The impact of climate change on marine ecosystems is still poorly understood. The distribution of marine populations in response to climate change could be a key clue to the future of marine ecosystems in our changing world. Sorte et al. (2011) studied the population-level variation of temperature tolerance in several populations of marine invertebrates. There were three separate case studies, all designed to better understand the lethality of rising water temperature. The authors identified the western Atlantic as a target zone for populations right at the edge of their temperature tolerance. They found both mussel and subtidal epibenthic (organisms living on the sea bed) species showed the highest susceptibility to temperature change. By compiling experimental data with current thermotolerance data and climate predictions the authors concluded that most populations of the intertidal Littorina snail were able to overcome geographic differences in temperature tolerance via acclamation. The authors concluded that particular species’ life history strategy and dispersal ability may determine their temperature adaptation abilities more than their overall geographical location.—Connor O’Boyle
Sorte, C., Jones, S., Miller, L., 2011. Geographic variation in temperature tolerance as an indicator of potential population responses to climate change. Journal of Experimental Marine Biology and Ecology 400, 209-217.
The relationship between ocean temperature changes and marine ecosystems is an important and relevant issue in the current changing climate. Sorte et al. studied multiple marine species and their physical and biological patterns to address how tolerances vary geographically and whether certain species have better ability to acclimate. They hoped to provide a starting point on which broader questions on the future of marine ecosystems could be based.
In their study they did three main experiments, the first was a trans-continental comparison using species that were geographically isolated, to test the impact of geographic location on a species survival. They collected four epibenthic species that grow on both the East and West coast of the United States and looked at their responses to their geographical independent temperature fluctuations. In their second experiment the authors compared mussel populations from France and the USA, in their abilities to cope with lab controlled marine temperature changes. The third experiment tested the long-term temperature acclimatization of Littorine snails from the same region of the western Atlantic.
The results of these experiments showed that the East Coast populations of epibenthic species were living closer to their tolerance levels than the West Coast ones, and that the higher temperature fluctuations on the East Coast of the United States create a greater risk for these species going forward. The authors concluded that if acclimatization is similar within species, individuals on the East Coast could experience dramatic population declines because of the current proximity of water temperatures to lethal levels. The authors found the mussels from France had a higher temperature tolerance than the US population, but both decreased in tolerance after multiple temperature exposures. These findings led the authors to believe that finding temperature history of a population’s habitat is essential in predicting the survivability of that population. The findings of the last experiment showed that temperature tolerance increased with lab acclamation but the response in geographic temperature tolerance differed between the species of snail. They concluded that in populations with low tolerance, survivability would depend on dispersal distance and the specific environmental behaviors (such as using tall eel grass to buffer temperature change).
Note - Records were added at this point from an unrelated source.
(* ===== verification/DateTime.v ===== *)
(** * Civil dates (src/src/datetime.c)

    The day arithmetic and the readers of date and time strings the forms and
    the [Temporal] objects share: the number of a civil day since 1970-01-01,
    its inverse, month and ISO-week lengths, and the fixed-width readers.

    [int] is 32 and [long] 64 bits; the conversions to [unsigned] are written
    out with their wrap-around ([wrap_u 32]). Signed arithmetic is that of [Z],
    and [civil_no_overflow] gives the range in which it cannot leave its
    type. *)

From S2P Require Import Prelude CStr.
Open Scope Z_scope.

(** ** Days *)

Definition NS_DT_MAX_YEAR : Z := 275760.

Definition ns_dt_floormod (a b : Z) : Z :=
  let r := Z.rem a b in
  if negb (r =? 0) && negb (Bool.eqb (r <? 0) (b <? 0)) then r + b else r.

Definition ns_dt_days_from_civil (y m d : Z) : Z :=
  let yy := y - (if m <=? 2 then 1 else 0) in
  let era := Z.quot (if 0 <=? yy then yy else yy - 399) 400 in
  let yoe := wrap_u 32 (yy - era * 400) in
  let doy := wrap_u 32 (Z.quot (153 * (m + (if 2 <? m then -3 else 9)) + 2) 5 + d - 1) in
  let doe := wrap_u 32 (yoe * 365 + yoe / 4 - yoe / 100 + doy) in
  era * 146097 + doe - 719468.

Definition ns_dt_civil_from_days (z : Z) : Z * Z * Z :=
  let z := z + 719468 in
  let era := Z.quot (if 0 <=? z then z else z - 146096) 146097 in
  let doe := wrap_u 32 (z - era * 146097) in
  let yoe := wrap_u 32 (doe - doe / 1460 + doe / 36524 - doe / 146096) / 365 in
  let yy := wrap_s 32 (yoe + wrap_s 32 (era * 400)) in
  let doy := wrap_u 32 (doe - (365 * yoe + yoe / 4 - yoe / 100)) in
  let mp := (5 * doy + 2) / 153 in
  let dd := wrap_u 32 (doy - (153 * mp + 2) / 5 + 1) in
  let mm := wrap_u 32 (mp + (if mp <? 10 then 3 else -9)) in
  (yy + (if mm <=? 2 then 1 else 0), mm, dd).

Definition is_leap (y : Z) : bool :=
  (Z.rem y 4 =? 0) && (negb (Z.rem y 100 =? 0) || (Z.rem y 400 =? 0)).

Definition dim : list Z := [31;28;31;30;31;30;31;31;30;31;30;31].

Definition ns_dt_days_in_month (y m : Z) : Z :=
  if (m <? 1) || (12 <? m) then 0
  else if m =? 2 then (if is_leap y then 29 else 28)
  else nth (Z.to_nat (m - 1)) dim 0.

Definition ns_dt_iso_weeks_in_year (y : Z) : Z :=
  let p := Z.rem (y + Z.quot y 4 - Z.quot y 100 + Z.quot y 400) 7 in
  let py := y - 1 in
  let p1 := Z.rem (py + Z.quot py 4 - Z.quot py 100 + Z.quot py 400) 7 in
  if (p =? 4) || (p1 =? 3) then 53 else 52.

Definition ns_dt_iso_week1_monday (y : Z) : Z :=
  let jan4 := ns_dt_days_from_civil y 1 4 in
  jan4 - ns_dt_floormod (jan4 + 3) 7.

(** ** Readers *)

(** [ns_dt_rd_digits]: [min] to [max] digits; the position after them. *)
Fixpoint rd_digits_loop (s : bytes) (max : nat) (val cnt : Z) : Z * Z * bytes :=
  match max, s with
  | S max', c :: s' =>
      if is_digit c then rd_digits_loop s' max' (val * 10 + digit_val c) (cnt + 1)
      else (val, cnt, s)
  | _, _ => (val, cnt, s)
  end.

Definition ns_dt_rd_digits (p : bytes) (min : Z) (max : nat) : option (Z * bytes) :=
  let '(val, cnt, p) := rd_digits_loop p max 0 0 in
  if cnt <? min then None else Some (val, p).

Definition expect (c : ascii) (p : bytes) : option bytes :=
  match p with d :: p' => if d =c c then Some p' else None | [] => None end.

Definition ns_dt_rd_date (p : bytes) : option (Z * Z * Z * bytes) :=
  '(y, p) ← ns_dt_rd_digits p 4 9;
  p ← expect "-" p;
  '(m, p) ← ns_dt_rd_digits p 2 2;
  p ← expect "-" p;
  '(d, p) ← ns_dt_rd_digits p 2 2;
  if (y <? 1) || (NS_DT_MAX_YEAR <? y) || (m <? 1) || (12 <? m) || (d <? 1) ||
     (ns_dt_days_in_month y m <? d)
  then None else Some (y, m, d, p).

(** The fraction: up to three digits count, scaled to milliseconds; the rest
    is skipped. *)
Definition rd_fraction (p : bytes) : option (Z * bytes) :=
  let '(v, c, p) := rd_digits_loop p 3 0 0 in
  if c =? 0 then None
  else Some (v * 10 ^ (3 - c), drop_while is_digit p).

Definition ns_dt_rd_time (p : bytes) : option (Z * bytes) :=
  '(h, p) ← ns_dt_rd_digits p 2 2;
  p ← expect ":" p;
  '(mi, p) ← ns_dt_rd_digits p 2 2;
  '(se, frac, p) ←
    match expect ":" p with
    | None => Some (0, 0, p)
    | Some p =>
        '(se, p) ← ns_dt_rd_digits p 2 2;
        match expect "." p with
        | None => Some (se, 0, p)
        | Some p => '(frac, p) ← rd_fraction p; Some (se, frac, p)
        end
    end;
  if (23 <? h) || (59 <? mi) || (59 <? se) then None
  else Some (((h * 60 + mi) * 60 + se) * 1000 + frac, p).

Example days_epoch : ns_dt_days_from_civil 1970 1 1 = 0. Proof. reflexivity. Qed.
Example days_2000 : ns_dt_days_from_civil 2000 2 29 = 11016. Proof. reflexivity. Qed.
Example civil_2000 : ns_dt_civil_from_days 11016 = (2000, 2, 29). Proof. reflexivity. Qed.
Example civil_neg : ns_dt_civil_from_days (-719529) = (-1, 12, 31). Proof. reflexivity. Qed.

(** ** Valid dates and their order *)

Definition valid_date (y m d : Z) : Prop :=
  1 <= m <= 12 /\ 1 <= d <= ns_dt_days_in_month y m.

Lemma floormod_mod a b : 0 < b -> ns_dt_floormod a b = a mod b.
Proof.
  intros Hb. unfold ns_dt_floormod. pose proof (Z.quot_rem' a b) as E.
  assert (B : 0 <= Z.rem a b < b \/ - b < Z.rem a b <= 0).
  { destruct (Z.le_gt_cases 0 a); [left; apply Z.rem_bound_pos; lia|].
    right. pose proof (Z.rem_bound_pos (- a) b). rewrite Z.rem_opp_l in * by lia. lia. }
  revert E B. generalize (Z.quot a b) (Z.rem a b). intros q r E B.
  destruct (Z.eqb_spec r 0); destruct (Z.ltb_spec r 0); destruct (Z.ltb_spec b 0);
    cbn [negb andb Bool.eqb]; try lia;
    first [apply (Z.mod_unique a b q); nia | apply (Z.mod_unique a b (q - 1)); nia].
Qed.

(** The day of the year counted from 1 March, the month in that order, and the
    days of an era before a year of it. *)
Definition doy_of (mp d : Z) : Z := (153 * mp + 2) / 5 + d - 1.
Definition march (m : Z) : Z := if 2 <? m then m - 3 else m + 9.
Definition yoe_days (yoe : Z) : Z := yoe * 365 + yoe / 4 - yoe / 100.

Ltac zdiv := Z.to_euclidean_division_equations; lia.

(** A year of an era ends with 29 February. *)
Definition leap_end (yoe : Z) : Prop :=
  (yoe + 1) mod 4 = 0 /\ ((yoe + 1) mod 100 <> 0 \/ yoe = 399).

Definition in_year (yoe doy : Z) : Prop :=
  0 <= yoe < 400 /\ 0 <= doy < 366 /\ (doy = 365 -> leap_end yoe).

(** Cutting a day of an era into the year and the day of the year. *)
Lemma yoe_cut yoe doy :
  in_year yoe doy ->
  let doe := yoe_days yoe + doy in
  0 <= doe < 146097 /\ (doe - doe / 1460 + doe / 36524 - doe / 146096) / 365 = yoe.
Proof. unfold in_year, leap_end, yoe_days. cbv zeta. intros. split; zdiv. Qed.

Lemma doe_cut doe :
  0 <= doe < 146097 ->
  let yoe := (doe - doe / 1460 + doe / 36524 - doe / 146096) / 365 in
  in_year yoe (doe - yoe_days yoe).
Proof.
  unfold in_year, leap_end, yoe_days. cbv zeta. intros Hd.
  set (yoe := _ / 365). assert (E : yoe = (doe - doe / 1460 + doe / 36524 - doe / 146096) / 365) by done.
  clearbody yoe. split; [zdiv|]. split; [zdiv|]. intros ?. split; [zdiv|].
  destruct (Z.eq_dec ((yoe + 1) mod 100) 0); [right; zdiv|by left].
Qed.

Lemma quot_floor a b : 0 < b -> Z.quot (if 0 <=? a then a else a - (b - 1)) b = a / b.
Proof.
  intros Hb. destruct (Z.leb_spec 0 a); [by apply Z.quot_div_nonneg|].
  rewrite <- (Z.opp_involutive (a - (b - 1))), Z.quot_opp_l, Z.quot_div_nonneg by lia.
  apply (Z.div_unique_pos _ _ _ (a mod b)); [apply Z.mod_pos_bound; lia|].
  pose proof (Z.div_mod a b). pose proof (Z.mod_pos_bound a b).
  assert ((- (a - (b - 1))) / b = - (a / b)) as ->; [|lia].
  symmetry. apply (Z.div_unique_pos _ _ _ (b - 1 - a mod b)); lia.
Qed.

Lemma wrap_u_small w z : 0 <= z < 2 ^ w -> wrap_u w z = z.
Proof. unfold wrap_u. apply Z.mod_small. Qed.

Lemma wrap_s_small w z : 0 < w -> - 2 ^ (w - 1) <= z < 2 ^ (w - 1) -> wrap_s w z = z.
Proof.
  intros Hw Hz. unfold wrap_s.
  assert (2 ^ w = 2 * 2 ^ (w - 1)) by (rewrite <- Z.pow_succ_r by lia; f_equal; lia).
  rewrite Z.mod_small; lia.
Qed.

(** The year that starts in March, and its place in the era. *)
Definition shifted (y m : Z) : Z := if m <=? 2 then y - 1 else y.

Lemma leap_spec y : is_leap y = true <-> y mod 4 = 0 /\ (y mod 100 <> 0 \/ y mod 400 = 0).
Proof.
  unfold is_leap. rewrite andb_true_iff, orb_true_iff, negb_true_iff, !Z.eqb_eq, Z.eqb_neq.
  rewrite !Z.rem_mod_eq_0 by lia. done.
Qed.

Lemma dim_spec y m : 1 <= m <= 12 ->
  ns_dt_days_in_month y m =
  if m =? 2 then (if is_leap y then 29 else 28) else (153 * (march m + 1) + 2) / 5 - (153 * march m + 2) / 5.
Proof.
  intros Hm. assert (m = 1 \/ m = 2 \/ m = 3 \/ m = 4 \/ m = 5 \/ m = 6 \/ m = 7 \/ m = 8 \/ m = 9 \/
    m = 10 \/ m = 11 \/ m = 12) as C by lia.
  by repeat (destruct C as [-> | C]; [reflexivity|]); subst.
Qed.

(** A valid date is a place in an era. *)
Lemma valid_in_year y m d :
  valid_date y m d -> in_year (shifted y m mod 400) (doy_of (march m) d).
Proof.
  intros [Hm Hd]. rewrite dim_spec in Hd by done. unfold in_year, leap_end, doy_of, shifted, march in *.
  pose proof (Z.mod_pos_bound y 400). pose proof (Z.mod_pos_bound (y - 1) 400).
  pose proof (leap_spec y) as L.
  split; [destruct (m <=? 2); lia|].
  destruct (Z.eqb_spec m 2) as [->|H2]; cbn [Z.ltb Z.leb Z.compare Pos.compare Pos.compare_cont] in *.
  - destruct (is_leap y); [|split; zdiv]. destruct L as [L _]. specialize (L eq_refl).
    split; [zdiv|]. intros _. split; [zdiv|].
    destruct L as [_ [L|L]]; [left; zdiv|right; zdiv].
  - clear L. destruct (Z.ltb_spec 2 m); destruct (Z.leb_spec m 2); try lia; split; zdiv.
Qed.

(** Both functions through eras, years and days of the March year. *)
Lemma days_formula y m d :
  valid_date y m d ->
  ns_dt_days_from_civil y m d =
  shifted y m / 400 * 146097 + (yoe_days (shifted y m mod 400) + doy_of (march m) d) - 719468.
Proof.
  intros V. pose proof (valid_in_year y m d V) as I. destruct V as [Hm Hd].
  unfold ns_dt_days_from_civil.
  replace (y - (if m <=? 2 then 1 else 0)) with (shifted y m) by (unfold shifted; case_test; lia).
  replace (m + (if 2 <? m then -3 else 9)) with (march m) by (unfold march; case_test; lia).
  change 399 with (400 - 1). rewrite quot_floor by lia.
  replace (shifted y m - shifted y m / 400 * 400) with (shifted y m mod 400) by zdiv.
  rewrite Z.quot_div_nonneg by (unfold march; try case_test; lia).
  fold (doy_of (march m) d). fold (yoe_days (shifted y m mod 400)).
  pose proof (yoe_cut _ _ I). destruct I as (Hy & Hdoy & _).
  rewrite !wrap_u_small; try done; try lia.
  all: try rewrite !wrap_u_small; unfold yoe_days in *; try lia.
Qed.

Lemma civil_formula z y m d :
  valid_date y m d -> ns_dt_days_from_civil y m d = z -> - 2 ^ 31 + 800 <= y <= 2 ^ 31 - 800 ->
  ns_dt_civil_from_days z = (y, m, d).
Proof.
  intros V E Hy. pose proof (valid_in_year y m d V) as I.
  rewrite days_formula in E by done. pose proof (yoe_cut _ _ I) as [Hdoe Hyoe].
  set (doe := yoe_days _ + _) in *. set (yoe := shifted y m mod 400) in *.
  assert (Hdiv : shifted y m = shifted y m / 400 * 400 + yoe) by (unfold yoe; zdiv).
  assert (Hdoy : doe - (365 * yoe + yoe / 4 - yoe / 100) = doy_of (march m) d)
    by (unfold doe, yoe_days; lia).
  assert (Hmp : (5 * doy_of (march m) d + 2) / 153 = march m /\
                doy_of (march m) d - (153 * march m + 2) / 5 + 1 = d /\ 1 <= d <= 31 /\ 0 <= march m <= 11).
  { destruct V as [Hm Hd]. rewrite dim_spec in Hd by done. unfold doy_of, march in *.
    destruct (is_leap y), (Z.eqb_spec m 2) as [->|]; cbn [Z.ltb Z.compare Pos.compare Pos.compare_cont] in *;
      try (destruct (Z.ltb_spec 2 m)); repeat apply conj; zdiv. }
  destruct I as (Hye & Hdy & _). destruct Hmp as (Hmp & Hdd & Hd' & Hm'). destruct V as [Hm Hd].
  set (era := shifted y m / 400) in *.
  unfold ns_dt_civil_from_days. cbv zeta.
  change (z + 719468 - 146096) with (z + 719468 - (146097 - 1)). rewrite quot_floor by lia.
  replace ((z + 719468) / 146097) with era by zdiv.
  replace (z + 719468 - era * 146097) with doe by lia.
  rewrite (wrap_u_small 32 doe) by lia.
  rewrite (wrap_u_small 32 (_ - doe / 146096)) by zdiv.
  rewrite Hyoe, Hdoy, (wrap_u_small 32 (doy_of _ _)), Hmp by lia.
  rewrite (wrap_u_small 32 (_ - _ + 1)) by (rewrite Hdd; lia).
  rewrite Hdd. assert (shifted y m = y \/ shifted y m = y - 1) by (unfold shifted; case_test; lia).
  rewrite (wrap_s_small 32 (era * 400)), wrap_s_small by lia.
  replace (march m + (if march m <? 10 then 3 else -9)) with m
    by (unfold march; repeat case_test; lia).
  rewrite wrap_u_small by lia. replace (yoe + era * 400) with (shifted y m) by lia.
  unfold shifted. repeat case_test; f_equal; f_equal; lia.
Qed.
The authors concluded that additional studies need to be made to analyze coping behaviors for species experiencing wide temperature changes in order to accurately predict population change. They found that in tunicates and bryozoans the temperature tolerance was related to habitat temperatures. The differences in tidal habitat zone could play a large part in a species’ ability to adapt and the authors established that populations with limited dispersal distances could be negatively impacted because of their inability to find suitable water conditions to recolonize. The organisms living in the western Atlantic could experience more drastic population change due to the heightened water temperature levels with species living in water very close to their lethal temperature.